Figure 6 Figure 7 Figure 8 Figure 6: Remodelled incus used for ossiculopasty; Figure 7: Malleus stapes head assembly; Figure 8: Atticoantrostomy with malleus stapes head assembly with posterior canal wall reconstruction using conchal cartilage
Postoperative adverse events following surgery On follow up 95% patients had dry self cleansing cavities and only 2(5%) patients had accumulation of wax and debris that required cleaning every 3 months. Post-op incision site infection was observed in 2(5%) patients and granulations in 1(2.5%) patient. The cavity was smaller in size with, the post-op cavity problems were fewer and seen in only 3(7.5%) patients.[Table 2]
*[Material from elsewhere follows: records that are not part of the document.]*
(** * Line-highlight selector of the code-block renderer

    A shallow embedding of [calculateLinesToHighlight] (the helper of the
    [Code] component) and the properties of the predicate it returns.

    Modelling conventions.
    - A JavaScript string is a [string]; the pattern only ever looks at
      ASCII characters.
    - The argument [meta] is either [undefined] or a string: [option string].
    - A JavaScript number that holds an integer is an exact [Z]; [NaN] and
      [undefined] are separate constructors of [value].  The runtime holds
      doubles: [parseInt] rounds a numeral past 2^53 and [index + 1] rounds
      past 2^53.  The statements that give the value of the predicate from
      the numbers of a group are therefore made at a [safe_index], where
      [index + 1] is exact; there the exact integers and the doubles give
      the same answers whatever the size of the numerals (section
      "Exact integers and doubles").
    - The regular-expression object carries its [global] flag and its
      [lastIndex], and [exec]/[test] thread it explicitly, as the runtime
      does.
    - An abrupt completion (a thrown [TypeError]) is a constructor of
      [completion]. *)

From Stdlib Require Import ZArith NArith List Bool Ascii String Lia.
From Stdlib Require Import Decimal DecimalString DecimalPos DecimalN.
Import ListNotations.

Local Open Scope string_scope.
Local Open Scope Z_scope.

(* ------------------------------------------------------------------ *)
(** ** Values and completions *)

Inductive value : Type :=
| Undefined
| NaN
| Num (z : Z).

Inductive error : Type :=
| TypeError.

Inductive completion (A : Type) : Type :=
| Normal (a : A)
| Throw (e : error).

Arguments Normal {A} a.
Arguments Throw {A} e.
Table 2: Postoperative adverse events
Air bone gap closure at 3 months The mean post-op air bone gap closure at 3 months was 11.55dB. Table 3 shows mean preoperative and postoperative air and bone conductions and air bone gap closure at 3 months. Table 3: Air bone gap closure at 3 months
DISCUSSION Anterior atticotomy enables us to avoid perforation of the tympanic membrane and disturbance of the ossicular chain in chronic otitis media without cholesteatoma. Moreover, mastoid pathologies can be addressed without mastoidectomy after visualization using an endoscope through the auditus.7,10,11 In contrast, posterior atticotomy requires a large mastoidectomy cavity. Part of the scutum should also be excised to expose and allow operation of the attic region. In our study we studied 40 ears with CSOM with cholesteatoma on which inside out technique for cholesteatoma surgery was performed Achievement of cholesteatoma removal was done in all 40(100%) patients. On follow up 95% patients had dry self cleansing cavities and only 2(5%) patients had accumulation of wax and debris that required cleaning every 3 months. Post-op incision site infection was observed in 2(5%) patients and granulations in 1(2.5%) patient. The cavity was smaller in size with, the post-op cavity problems were fewer and seen in only 3(7.5%) patients. Roth et al., performed Inside Out Mastoidectomy in 604 patients between 1992 to 2006 and noted 95% dry ears which is the same as our present series.8 Yung performed inside out mastoidectomy in 39 cases and found 74% of their cavities to be dry.12 Lailach et al. compared health related quality of life (HRQOL) after sequential cholesteatoma surgery including exclusively transcanal technique (ETC), combined transcanal transmastoidal technique (TCM) and canal wall down surgery with obliteration (CWD).13 Patients receiving ETC tended to report lower restrictions in HRQOL. Patients receiving canal wall down surgery with obliteration showed equivalent limitations in HRQOL compared to closed techniques (ETC, TCM). This is quite similar to our study where only 5% patients were affected due to debris in the ear canal.
CONCLUSION It is hence concluded on the basis of our study that Inside out technique is the preferred technique for cholesteatoma surgery to ensure small cavity formation. The cholesteatoma removal achievement was 100%. There was hearing improvement post operatively as mean air-bone gap closure was 11.55 dB. So, overall quality of life provided by this technique was good.